- **THE PROBLEM**
When you find the line with "intros Hrun." among the records below, reproduce it and each line after it exactly, ending with the line with "repeat (destruct Hin as [Hin | Hin];".

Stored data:
Lemma creates_of_inv (w : world) :
  inv w ->
  exists n : nat,
    map fst (creates w) = firstn n [A; B] /\
    (pc w = Exited 0 -> creates w = [(A, true); (B, true)]).
Proof.
  intros (_ & _ & Hat). unfold at_pc in Hat.
  assert (Hcases : creates w = [] \/ creates w = [(A, false)] \/
                   creates w = [(A, true)] \/
                   creates w = [(A, true); (B, false)] \/
                   creates w = [(A, true); (B, true)]).
  { destruct (pc w);
      try (destruct Hat as (_ & _ & Hcr & _); tauto);
      destruct Hat as [(_ & _ & _ & Hcr & _) |
                       (_ & [(_ & _ & Hcr & _) | (_ & _ & Hcr & _)])];
      tauto. }
  assert (Hend : pc w = Exited 0 -> creates w = [(A, true); (B, true)]).
  { intros Hpc. rewrite Hpc in Hat.
    destruct Hat as [(_ & _ & _ & Hcr & _) | (Hone & _)];
      [exact Hcr | discriminate Hone]. }
  destruct Hcases as [Hcr | [Hcr | [Hcr | [Hcr | Hcr]]]];
    [exists 0%nat | exists 1%nat | exists 1%nat | exists 2%nat | exists 2%nat];
    (split; [rewrite Hcr; reflexivity | exact Hend]).
Qed.

(** C7.  The creates [main] makes are, in order, one for the descriptor
    ["TASK_A", 10, 5] and one for the descriptor ["TASK_B", 16, 5], and no
    other; a run that ends with status 0 has made both, with success, so it
    has launched exactly these two tasks.  The sleeps of the first thread are
    for 10 ms each, those of the second for 16 ms each. *)
Theorem main_reference_configuration (sched : list choice) (w : world) :
  main sched = Some w ->
  (exists n : nat,
      map fst (creates w)
      = firstn n [mk_task_params "TASK_A" 10 5;
                  mk_task_params "TASK_B" 16 5]) /\
  (pc w = Exited 0 ->
   launched w = [mk_task_params "TASK_A" 10 5;
                 mk_task_params "TASK_B" 16 5]) /\
  (forall ts : timespec,
      In (Nanosleep ts) (thread_body A) -> timespec_ns ts = 10 * 1000000) /\
  (forall ts : timespec,
      In (Nanosleep ts) (thread_body B) -> timespec_ns ts = 16 * 1000000).
Proof.
  intros Hrun.
  destruct (creates_of_inv (main_inv _ Hrun)) as (n & Hn & Hend).
  split; [exists n; exact Hn|].
  split; [intros Hpc; unfold launched; rewrite (Hend Hpc); reflexivity|].
  split; intros ts Hin; vm_compute in Hin;
    repeat (destruct Hin as [Hin | Hin];
            [first [discriminate Hin | injection Hin as <-; reflexivity]|]);
    destruct Hin.
Qed.

Lemma main_reference_configuration_witness :
  main calm_schedule = Some calm_world /\
  pc calm_world = Exited 0 /\
  launched calm_world = [mk_task_params "TASK_A" 10 5;
                         mk_task_params "TASK_B" 16 5].
Proof.
  assert (H1 : main calm_schedule = Some calm_world)
    by (vm_compute; reflexivity).
  split; [exact H1|]. split; [reflexivity|].
  exact (proj1 (proj2 (main_reference_configuration calm_schedule H1))
           eq_refl).
Defined.

End DriverFacts.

- **SOLVED EXERCISE**
  intros Hrun.
  destruct (creates_of_inv (main_inv _ Hrun)) as (n & Hn & Hend).
  split; [exists n; exact Hn|].
  split; [intros Hpc; unfold launched; rewrite (Hend Hpc); reflexivity|].
  split; intros ts Hin; vm_compute in Hin;
    repeat (destruct Hin as [Hin | Hin];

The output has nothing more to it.